How to Turn (Just About) Any Recipe Into a Slow Cooker One

Great news! Did you know you can turn most dishes into slow cooker recipes? With these super simple tweaks, you'll be good to go.

Slow cooker with wooden spoon on chopping boardPhoto: Shutterstock / Lighttraveler
Photo: Shutterstock / Lighttraveler

Wish you could have your favorite beef burgundy for dinner, but don’t have time to stand over the stove? Convert the recipe into a slow cooker one (hey, we already did the beef burgundy for you!). With these three rules of thumb from our Test Kitchen pros, you’ll be slow-cooking all your family faves in no time.

1. Skip the Guesswork

Instead of floundering around doing test after test, find a similar slow cooker recipe to use as your guide. Note the amount and volume of meat and vegetables it calls for, plus the cooking time, heat setting and amount of liquid you add to the pot.

2. Time It Right

Slow cookers cook slowly because they’re set at lower temperatures. Most of them hit about 190º on low and 300º on high. Typically, we like to start with this basic formula:

1 hour of simmering on the stove or baking at 350º = 8-10 hours on low or 4-6 hours on high in a slow cooker

That’s how long it takes for meat to reach food-safe temps. So reduce cook times accordingly: If your pork tenderloin roasts for 30 minutes in the oven, for example, reduce slow-cooking time to 4-5 hours, and so on.

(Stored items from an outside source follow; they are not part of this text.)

(* ===== verification/Base64.v ===== *)
(** * Base64 with the URL alphabet ([libslsfs/slsfs/cppcodec/], [basetypes.hpp] lines 22-32)

    Values are kept in Cassandra as text.  The codec is the one the repository carries:
    [encode] goes through blocks of three bytes and pads the last; [decode] collects
    indices in an array of four and ends at a padding character, at a NUL or at an error.
    [None] is an access outside a buffer or a call of [abort], a [parse_error] an
    exception. *)
From Stdlib Require Import ZArith Lia.
From stdpp Require Import base tactics option list strings.
From S2P Require Import Prelude.

(** ** Data *)

Inductive parse_error := symbol_error (c : byte) | padding_error | invalid_input_length.

#[global] Instance parse_error_eq_dec : EqDecision parse_error.
Proof. solve_decision. Defined.

Abbreviation result A := (option (parse_error + A)).

Definition base64_url_alphabet : bytes := lit "ABCDEFGHIJKLMNOPQRSTUVWXYZabcdefghijklmnopqrstuvwxyz0123456789-_".

Definition symbol (idx : Z) : byte := nth (Z.to_nat idx) base64_url_alphabet x00.

Definition padding_symbol : byte := x3d.

(** The indices that are not symbols. *)
Definition padding_idx : Z := 256.
Definition invalid_idx : Z := 512.
Definition eof_idx : Z := 1024.

Definition is_stop_character (idx : Z) : bool := negb (Z.land idx (Z.lnot 255) =? 0).

(** [index_if_in_alphabet] tries the symbols from the first on. *)
Fixpoint index_if_in_alphabet (alphabet : bytes) (idx : Z) (c : byte) : Z :=
  match alphabet with
  | [] => invalid_idx
  | s :: alphabet => if decide (s = c) then idx else index_if_in_alphabet alphabet (idx + 1) c
  end.

(** [alphabet_index_info::index_of]: what the lookup table holds for a character. *)
Definition for_symbol (c : byte) : Z :=
  let idx := index_if_in_alphabet base64_url_alphabet 0 c in
  if idx =? invalid_idx
  then if decide (c = x00) then eof_idx else if decide (c = padding_symbol) then padding_idx else invalid_idx
  else idx.

(** ** Encoding *)

Definition binary_block_size : nat := 3.
Definition encoded_block_size : nat := 4.

(** [index] of a block of three bytes and [index_last] of a tail. *)
Definition index (i : nat) (b0 b1 b2 : Z) : Z :=
  match i with
  | 0%nat => Z.shiftr b0 2
  | 1%nat => Z.lor (Z.shiftl (Z.land b0 3) 4) (Z.shiftr b1 4)
  | 2%nat => Z.lor (Z.shiftl (Z.land b1 15) 2) (Z.shiftr b2 6)
  | _ => Z.land b2 63
  end.

Definition index_last (i : nat) (b0 b1 : Z) : Z :=
  match i with
  | 1%nat => Z.shiftl (Z.land b0 3) 4
  | _ => Z.shiftl (Z.land b1 15) 2
  end.

(** [encoder::block]. *)
Definition encode_block (b0 b1 b2 : byte) : bytes :=
  (fun i => symbol (index i (byte_val b0) (byte_val b1) (byte_val b2))) <$> seq 0 encoded_block_size.

(** [stream_codec::encode]: whole blocks, then a tail of one or two bytes with padding. *)
Fixpoint stream_encode (src : bytes) : bytes :=
  match src with
  | b0 :: b1 :: b2 :: src => encode_block b0 b1 b2 ++ stream_encode src
  | [b0; b1] => [symbol (index 0 (byte_val b0) (byte_val b1) 0); symbol (index 1 (byte_val b0) (byte_val b1) 0);
                 symbol (index_last 2 (byte_val b0) (byte_val b1)); padding_symbol]
  | [b0] => [symbol (index 0 (byte_val b0) 0 0); symbol (index_last 1 (byte_val b0) 0); padding_symbol; padding_symbol]
  | [] => []
  end.

Definition encoded_size (binary_size : nat) : nat :=
  let n := (binary_size + (binary_block_size - 1))%nat in
  ((n - n mod binary_block_size) * encoded_block_size / binary_block_size)%nat.

(** ** Decoding *)

Definition decoded_max_size (encoded_size : nat) : nat := (encoded_size / encoded_block_size * binary_block_size)%nat.

(** [data::put] into a buffer of [cap] bytes. *)
Definition put (cap : nat) (c : Z) (out : bytes) : option bytes :=
  if Nat.ltb (length out) cap then Some (out ++ [byte_of c]) else None.

(** [decode_block] and [decode_tail], from the indices collected. *)
Definition decode_block (cap : nat) (idx : list Z) (out : bytes) : option bytes :=
  i0 ← idx !! 0%nat; i1 ← idx !! 1%nat; i2 ← idx !! 2%nat; i3 ← idx !! 3%nat;
  let dec := Z.lor (Z.lor (Z.lor (Z.shiftl i0 18) (Z.shiftl i1 12)) (Z.shiftl i2 6)) i3 in
  out ← put cap (Z.shiftr dec 16) out;
  out ← put cap (Z.land (Z.shiftr dec 8) 255) out;
  put cap (Z.land dec 255) out.

Definition decode_tail (cap : nat) (idx : list Z) (idx_len : nat) (out : bytes) : result bytes :=
  if Nat.eqb idx_len 1 then Some (inl invalid_input_length)
  else
    i0 ← idx !! 0%nat; i1 ← idx !! 1%nat;
    out ← put cap (Z.shiftl i0 2 + Z.shiftr (Z.land i1 48) 4) out;
    if Nat.eqb idx_len 2 then Some (inr out)
    else i2 ← idx !! 2%nat; out ← put cap (Z.shiftl (Z.land i1 15) 4 + Z.shiftr (Z.land i2 60) 2) out; Some (inr out).

(** A store of an element of [alphabet_indexes]. *)
Definition set_index (ptr : nat) (i : Z) (idx : list Z) : option (list Z) :=
  if Nat.ltb ptr (length idx) then Some (<[ptr := i]> idx) else None.

(** The first loop: up to a stop character, or the end. *)
Fixpoint scan (cap : nat) (src : bytes) (idx : list Z) (ptr : nat) (out : bytes) : option (bytes * list Z * nat * bytes) :=
  match src with
  | [] => Some ([], idx, ptr, out)
  | c :: src' =>
      idx ← set_index ptr (for_symbol c) idx;
      if is_stop_character (for_symbol c) then Some (src, idx, ptr, out)
      else if Nat.eqb (S ptr) encoded_block_size then out ← decode_block cap idx out; scan cap src' idx 0 out
      else scan cap src' idx (S ptr) out
  end.

(** The second loop, after a first padding character: [last] counts. *)
Fixpoint paddings (src : bytes) (idx : list Z) (ptr last : nat) : result (list Z * nat) :=
  match src with
  | [] => Some (inr (idx, last))
  | c :: src =>
      idx ← set_index ptr (for_symbol c) idx;
      if for_symbol c =? eof_idx then idx ← set_index ptr padding_idx idx; Some (inr (idx, last))
      else if negb (for_symbol c =? padding_idx) then Some (inl padding_error)
      else if Nat.ltb encoded_block_size (S last) then Some (inl padding_error)
      else paddings src idx ptr (S last)
  end.
(** [init]: the storage is the one host; the size of a block may be configured. *)
Definition init (block_size : option Z) (host : S) : storage_conf S :=
  mk_conf (match block_size with Some n => u32 n | None => 4096 end) [host].

(** A position is divided as an unsigned number and kept in an [int]; as a [size_t] it is
    sign-extended. *)
Definition block_of (conf : storage_conf S) (realpos : Z) : option (Z * Z) :=
  if conf.(fullsize_) =? 0 then None
  else Some (s32 (u32 realpos / conf.(fullsize_)), s32 (u32 realpos mod conf.(fullsize_))).

Fixpoint write_hosts (name : bytes) (blockid : Z) (b : bytes) (offset : Z) (hosts : list S) : option (list S) :=
  match hosts with
  | [] => Some []
  | h :: hosts => h ← write_key name blockid b offset 0 h; hosts ← write_hosts name blockid b offset hosts; Some (h :: hosts)
  end.

(** The response is that of the last host. *)
Fixpoint read_hosts (name : bytes) (blockid offset size : Z) (hosts : list S) (response : bytes) : option bytes :=
  match hosts with
  | [] => Some response
  | h :: hosts => response ← read_key name blockid offset size h; read_hosts name blockid offset size hosts response
  end.

(** [perform], the same in both configurations. *)
Definition perform (conf : storage_conf S) (operation : Z) (i : input) : option (storage_conf S * bytes) :=
  match operation_of_code operation with
  | Some write =>
      '(blockid, offset) ← block_of conf i.(in_position);
      b ← mem_get 0 (Z.to_nat i.(in_size)) i.(in_data);
      hosts ← write_hosts i.(in_uuid) (u64 blockid) b (u64 offset) conf.(hostlist_);
      Some (mk_conf conf.(fullsize_) hosts, lit "OK")
  | Some read =>
      '(blockid, offset) ← block_of conf i.(in_position);
      response ← read_hosts i.(in_uuid) (u64 blockid) (u64 offset) i.(in_size) conf.(hostlist_) [];
      Some (conf, response)
  | None => Some (conf, [])
  end.

(** ** A job of a function with such a storage *)

(** [storage_perform], by the type of the request: metadata requests are performed as well. *)
Definition storage_perform (cfg : Cache.config) (p : packet) (c : cache) (conf : storage_conf S) (i : input)
    : option (cache * storage_conf S * bytes) :=
  t ← request_parser.type p.(data);
  operation ← request_parser.operation p.(data);
  match type_of_code t with
  | Some file => Cache.storage_perform perform cfg c conf operation i
  | Some metadata => '(conf, v) ← perform conf operation i; Some (c, conf, v)
  | _ => Some (c, conf, [])
  end.

(** The branch of [start_job] for [use_async () == false]. *)
Definition start_job_at_once (cfg : Cache.config) (p : packet) (c : cache) (conf : storage_conf S)
    : option (cache * storage_conf S * packet) :=
  i ← parse_input p;
  '(c, conf, v) ← storage_perform cfg p c conf i;
  response ← respond_sync p v;
  Some (c, conf, response).

End conf.

(** ** Keys of rows *)

(** The characters of base64. *)
Definition base64_character (c : byte) : bool :=
  let z := byte_val c in
  ((65 <=? z) && (z <=? 90)) || ((97 <=? z) && (z <=? 122)) || ((48 <=? z) && (z <=? 57)) || (z =? 43) || (z =? 47) || (z =? 61).

(** What the code relies on of Poco, for the 32 bytes of a key: the text is base64, on one
    line, and no two keys have the same. *)
Record poco_laws (poco_base64 : bytes -> bytes) : Prop := {
  poco_alphabet : forall k, length k = key_length -> Forall (fun c => base64_character c = true) (poco_base64 k);
  poco_inj : forall k k', length k = key_length -> length k' = key_length -> poco_base64 k = poco_base64 k' -> k = k'
}.

(** No slash, minus or NUL is left. *)
Lemma encode_base64_characters poco k : poco_laws poco -> length k = key_length ->
  Forall (fun c => c <> slash /\ c <> minus /\ c <> x00) (encode_base64 poco k).
Proof.
  intros [Ha _] Hk. specialize (Ha k Hk). unfold encode_base64. apply Forall_fmap. eapply Forall_impl; [exact Ha|].
  intros c Hc. cbn. destruct (decide (c = slash)); [by split_and!|]. split; [done|]. split; intros ->; vm_compute in Hc; discriminate Hc.
Qed.
(* ===== verification/Entry.v ===== *)
(** * The start of a data function ([functions/datafunction/entry.cpp])

    A function is started with a JSON object, which names the storage and how to run: as a
    server of a proxy, or directly, for one read or write.  The parsed object, Poco's
    base64 and the storages' services are given; the strings of the object are compared by
    a hash.  [do_datafunction] catches exceptions; a null pointer, a missing key of a
    constant object and an access outside a buffer are undefined. *)
From Stdlib Require Import ZArith Lia.
From stdpp Require Import base tactics option list gmap strings.
From S2P Require Import Prelude KvLog Wire Request Coordinator Cluster Directory DataFunction Base64 Storages Outcome.
Import pack recoder.

(** ** JSON *)

Inductive json := JNull | JBool (b : bool) | JNumber (z : Z) | JString (s : bytes) | JArray (l : list json)
| JObject (l : list (bytes * json)).

Fixpoint find_key (k : bytes) (l : list (bytes * json)) : option json :=
  match l with
  | [] => None
  | (k', v) :: l => if decide (k = k') then Some v else find_key k l
  end.

(** [operator[]] of a constant object: the key has to be there. *)
Definition at_ (k : String.string) (j : json) : outcome json :=
  match j with JObject l => defined (find_key (lit k) l) | _ => Throws end.

(** Of a variable one: a missing key is made, with the value null. *)
Definition at_mut (k : String.string) (j : json) : outcome json :=
  match j with
  | JObject l => Ok (default JNull (find_key (lit k) l))
  | JNull => Ok JNull
  | _ => Throws
  end.

(** [get<T>]. *)
Definition get_string (j : json) : outcome bytes := match j with JString s => Ok s | _ => Throws end.
Definition get_bool (j : json) : outcome bool := match j with JBool b => Ok b | _ => Throws end.
Definition get_number (j : json) : outcome Z :=
  match j with JNumber z => Ok z | JBool b => Ok (if b then 1 else 0) | _ => Throws end.
Definition get_uint32 (j : json) : outcome Z := z ← get_number j; Ok (u32 z).
Definition get_int (j : json) : outcome Z := z ← get_number j; Ok (s32 z).

(** What a loop over a value visits. *)
Definition elements (j : json) : list json :=
  match j with JNull => [] | JArray l => l | JObject l => l.*2 | _ => [j] end.

(** ** Strings in a [switch] ([switchstring.hpp]) *)

(** [sswitch::hash], from a position on. *)
Fixpoint hash_from (s : bytes) : Z :=
  match s with
  | [] => Z.rem 5381 2147483647
  | c :: s => Z.rem (Z.lxor (hash_from s * 33) (signed_char c)) 2147483647
  end.

(** Of a [std::string], as a C string. *)
Definition hash (s : bytes) : Z := hash_from (until_nul s).

(** The [case] whose label has the hash of the string. *)
Fixpoint switch {A} (cases : list (String.string * A)) (s : bytes) : option A :=
  match cases with
  | [] => None
  | (l, a) :: cases => if hash s =? hash (lit l) then Some a else switch cases s
  end.

Inductive storage_type := ssbd | cassandra_type | swift.
Definition storage_cases : list (String.string * storage_type) := [("ssbd", ssbd); ("cassandra", cassandra_type); ("swift", swift)]%string.
Definition type_cases : list (String.string * operation_t) := [("write", write); ("read", read)]%string.
Inductive launch := direct | server.
Definition launch_cases : list (String.string * launch) := [("direct", direct); ("server", server)]%string.
(* ===== verification/Process.v ===== *)
(** * The process of a data function ([proxy-command.hpp], [entry.cpp])

    One process serves several proxies: an object for each, with a listener of its own for
    direct clients.  The commands of one connection are in DataFunction; here are the
    process that has them all, how it comes to a port, registers with a proxy, follows
    [proxyjoin], and ends. *)
From Stdlib Require Import ZArith Lia.
From stdpp Require Import base tactics option list gmap strings.
From S2P Require Import Prelude Wire KvLog Ssbd Request Launcher Client Entry Worker DataFunction Ring Server Direct Outcome.
Import pack.

(** ** Ports *)

(** How the constructor of the acceptor ends. *)
Inductive bind_result := Bound | In_use | Bind_fails.

#[global] Instance bind_result_eq_dec : EqDecision bind_result.
Proof. solve_decision. Defined.

(** The loop of [proxyjoin] over [server_port_ + i], a [std::uint16_t] when it is passed on:
    the next one if a port is in use, an exception for any other error.  The counter is an
    [int], which [all_ports] rounds do not fill. *)
Fixpoint try_ports (fuel : nat) (bind : Z -> bind_result) (server_port i : Z) : option (outcome Z) :=
  match fuel with
  | O => None
  | S fuel =>
      let port := u16 (server_port + i) in
      match bind port with
      | Bound => Some (Ok port)
      | In_use => try_ports fuel bind server_port (i + 1)
      | Bind_fails => Some Throws
      end
  end.

(** As many rounds as there are ports. *)
Definition all_ports : nat := Z.to_nat (2 ^ 16).

Definition find_port (bind : Z -> bind_result) (server_port : Z) : option (outcome Z) := try_ports all_ports bind server_port 1.

(** ** The host's own address *)

Inductive address := V4 (a b c d : byte) | V6.

(** [get_host]: the first answer for the name of the host; the iterator is followed before
    the error is looked at, and the end cannot be. *)
Definition get_host (answers : option (list address)) : outcome bytes :=
  match answers with
  | Some (V4 a b c d :: _) => Ok [a; b; c; d]
  | Some (V6 :: _) => Throws
  | Some [] | None => Undefined
  end.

3. Tweak Ingredient Amounts

Because slow cookers trap steam, you may need to reduce the liquid measurements in your new recipe. If the original calls for 6-8 cups of water, for example, start with 5 cups. Don’t leave liquid out entirely, though. If the base recipe doesn’t include any liquid at all, add 1/2 cup of water or broth to create some steam in the crock.

Before you get inspired to bake your signature chocolate chip cookies in the slow cooker, keep in mind that most baked goods just don’t turn out right without an oven. (We have a vanilla cheesecake that does, though!) For best results, stick to main dishes like these dump dinners, soups and saucy appetizers.

Follow these tricks and you’ll have a slew of new low-and-slow recipes before you know it.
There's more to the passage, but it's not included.